The titles refer to a (self-)critical playfullness between (the loss of) gesture and concept (as in, ‘object/subject’): What is art without you (2008), No ideas, just blankets (2008), Possible ideas covered with blankets (2008), Something with stripes (2009), Getting Nowhere (2010), Found Monuments (2010), Mind The Gap (2011) and Plaats Delict (2011).
In his videowork Presentation (2011), a representation of a performative non-action in a garage, it is not clear whether he exhibits a bored / fascinated public to the rare passengers that may pass by in cars, on bicycles, or on foot, or whether he is rather displaying the banality/fascination of an art that is presenting details of streetlife to the public. It could be both.
Whence the questions: Is the world boring / fascinating? Are you boring / fascinating? Am I boring / fascinating? Are we all boring / fascinating? Is art boring / fascinating? Are exhibitions/texts on art boring/fascinating? Are projections boring/fascinating? Is silence boring / fascinating? Is talking boring / fascinating? Or when exactly, and for whom, are subjects and their objects boring/fascinating, and does this in fact matter or not at all? Wouter Huis doesn’t give answers, instead he shows the paradox of possible superficial simplicities, possible complexities, and their subtle details, in an environmental/spacialised image which may be imagined, or not. This is never a promise.
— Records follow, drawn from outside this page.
Definition Bytes (b : Builder) : option (result goerror bytes * Builder) :=
  match berr b with
  | Some e => Some (Err e, b)
  | None =>
      r ← build_tables b;
      match r with
      | (Err e, b) => Some (Err e, b)
      | (Ok t, b) =>
          match perr (bpool b), berr b with
          | Some e, _ => Some (Err e, b)
          | None, Some e => Some (Err e, b)
          | None, None => Some (Ok (assemble b t), b)
          end
      end
  end.
(** The heart of the matter: a pass that is done assembles its body. *)
Lemma pass_assembles body c0 c :
  Forall cmd_ok body -> kok (core_of c0) -> inv [] (core_of c0) -> one_pass body c0 = Some (PDone c) -> assembles body c0 c.
Proof.
  intros Hb Hk Hi Hpass. destruct (pass_done _ _ _ Hpass) as (c1 & Hrun & He1 & Hr & Hres & He & Hlen & _).
  destruct (run_steps body c0 c1 Hb Hk Hrun He1) as (_ & Hk1 & its & Hs & _). destruct (ksteps_inv _ _ _ Hs Hk Hi) as [Hi1 _].
  destruct (pass_decodes its c1 c Hi1 Hres He (proj2 Hlen)) as (Hl & jss & cur & Hwalk & Hdec).
  assert (Hwr : forall its, inv its (core_of c1) -> w c = rend_of (labels c1) true its /\ len (bytes_of its) <= 65535).
  { intros its' Hi'. destruct (resolve_done its' c1 c Hi' Hres He) as (Ec & _). assert (Hw : w c = rend_of (labels c1) true its') by (rewrite Ec; reflexivity).
    split; [exact Hw|]. rewrite <- (rend_len (labels c1)), <- Hw; [lia|]. intros n i Hn. eexists. eapply inv_items; eauto. }
  assert (Hbytes : bytes_ok (w c)) by (rewrite (proj1 (Hwr its Hi1)); eapply rend_of_bytes; eauto).
  exists (concat jss), (mkIter (w c) (len (w c)) cur None). split_and!; [exact Hwalk|reflexivity| |].
  - destruct (walk_ok (S (length (w c))) (IterOf (w c))) as (js & it & E & _ & _ & _ & Hcat & _); [split_and!; cbn; auto; lia|unfold len; cbn; lia|].
    rewrite Hwalk in E. injection E as <- <-. rewrite Hcat. cbn [ipc icode IterOf]. unfold slice. rewrite Z.sub_0_r. apply firstn_all2. unfold len. lia.
  - intros pre_ x post_ ca -> Hca. destruct (pass_split pre_ x post_ c0 c1 Hb Hk Hi Hrun He1)
      as (ca' & cb & its1 & its2 & Hca' & Hx & Hxok & Hka & Heb & Hia & _ & Hg & _ & Hall).
    rewrite Hca in Hca'. injection Hca' as <-.
    assert (Hitem : forall i, kstep (core_of ca) [i] (core_of cb) -> inv (its1 ++ [i] ++ its2) (core_of c1) /\
       exists jss2, concat jss2 = concat jss /\ forall n i', (its1 ++ [i] ++ its2) !! n = Some i' ->
         exists js, jss2 !! n = Some js /\ decoded (labels c) (offset (its1 ++ [i] ++ its2) n) (body i') js).
    { intros i Hst. specialize (Hall [i] Hst). split; [exact Hall|]. destruct (pass_decodes _ c1 c Hall Hres He (proj2 Hlen)) as (_ & jss2 & cur2 & Hw2 & Hd2).
      exists jss2. split; [|exact Hd2]. rewrite Hwalk in Hw2. congruence. }
    destruct x; cbn [script_at run_cmd cmd_ok] in *; auto.
    + (* Mark *)
      destruct (Mark_pc _ _ _ Hx Heb) as (lb & El & Hpc). destruct (run_cmd_step (CMark l) ca cb Hxok Hka Hx Heb) as (_ & its' & Hst).
      specialize (Hall its' Hst). destruct (Hwr _ Hall) as [_ Hb2].
      assert (Hw : 0 <= len (w ca) <= 65535).
      { change (w ca) with (kw (core_of ca)). rewrite (inv_bytes _ _ Hia). rewrite bytes_of_app, len_app in Hb2.
        pose proof (len_nonneg (bytes_of its1)). pose proof (len_nonneg (bytes_of (its' ++ its2))). lia. }
      rewrite s32_id in Hpc by lia. destruct (grows_labels _ _ Hg l lb El) as (lb' & El' & Hp' & _). specialize (Hp' ltac:(lia)).
      assert (Hpco : pc_of (labels c) l = len (w ca)) by (rewrite Hl; unfold pc_of; cbn in El'; rewrite El'; lia). split; [exact Hpco|].
      destruct (label_boundary its c1 c jss l lb' Hi1 Hl Hr (proj2 (Hwr its Hi1)) Hdec El' ltac:(lia)) as (j & Hin & Hj). exists j. split; [exact Hin|lia].
    + (* Goto *)
      destruct (goto_item l ca cb Hka Hx Heb) as (_ & Hst). destruct (Hitem _ Hst) as (Hall2 & jss2 & Ej & Hd2). rewrite <- Ej.
      apply (branch_here its1 its2 _ c ca jss2 Hia Hd2 (branch_at Goto l ca) eq_refl).
    + (* If *)
      destruct (if_run k l ca) as (pops & Er & Hp). destruct (if_op_facts k) as [Ho Hg0]. rewrite Er in Hx.
      destruct (if_item _ l pops ca cb Ho Hg0 Hp Hka Hx Heb) as (_ & Hst). destruct (Hitem _ Hst) as (Hall2 & jss2 & Ej & Hd2). rewrite <- Ej.
      apply (branch_here its1 its2 _ c ca jss2 Hia Hd2 (branch_at (if_op k) l ca) eq_refl).
    + (* TableSwitch *)
      destruct (table_item low high def targets ca cb (proj1 Hxok) (proj2 Hxok) Hka Hx Heb) as (_ & Hst).
      destruct (Hitem _ Hst) as (Hall2 & jss2 & Ej & Hd2). rewrite <- Ej.
      apply (switch_here its1 its2 _ c ca jss2 Hia Hd2 (table_at def targets ca) [low; high] eq_refl).
    + (* LookupSwitch *)
      destruct (lookup_item def matches targets ca cb Hxok Hka Hx Heb) as (_ & Hst).
      destruct (Hitem _ Hst) as (Hall2 & jss2 & Ej & Hd2). rewrite <- Ej.
      rewrite <- (zip_map_fst (fun k t => mkCase k (pc_of (labels c) t))).
      apply (switch_here its1 its2 _ c ca jss2 Hia Hd2 (lookup_at def (sort_cases (combine matches targets)) ca) _ eq_refl).
Qed.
Huis confronts the artist and the viewer with both non-critical and critical attitudes, which ask both too little and too much of art(ists) and their public. As if he is trying to reinvent over and over again the question: ‘when it is (not) enough?’, that always triggers another question: ‘for who is what (not) enough?’ Wouter Huis has worked as both artist and curator, and he makes of his modest attitude an artistic/curatorial pretention which may (or may not) confront narrative (re)constructions and architectural narratives that are sometimes too arrogant, sometimes too modest.
This is where a (self-)critical and (hyper-)relative attitude meet the almost-impossibility of an ephemeral kind of beauty, (un)covering in the process its dirty sides. Are human beings and their objectives really ‘(sub)-conscious?’, he seems to ask. Contemporary art is – at certain moments – (un)like Contemporary art, but also (un)like the shifted representation of reality-particles. The photographs of the series Triple X (2011), for instance, show three crosses placed over three blank billboards. All the promotional material has been made absent by the advertisers themselves, as if they agreed with a certain kind of artistic attitude and had decided to say ‘no’ to promotional bullshit, though probably without making this link (but who knows?). Wouter Huis has just photographed this particular detail that he discovered in the underground landscape. Even then, this can’t be called a classical representation of a particular reality, but seems rather to be an artistic gesture, maybe even an aesthetics that is escaping its own aesthetizing effect.
It shows the disappearance of a reality by carrying (for) its presence a little differently. Sometimes ‘it’ does indeed happen somewhere, which is more to do with fascination, than with boredom.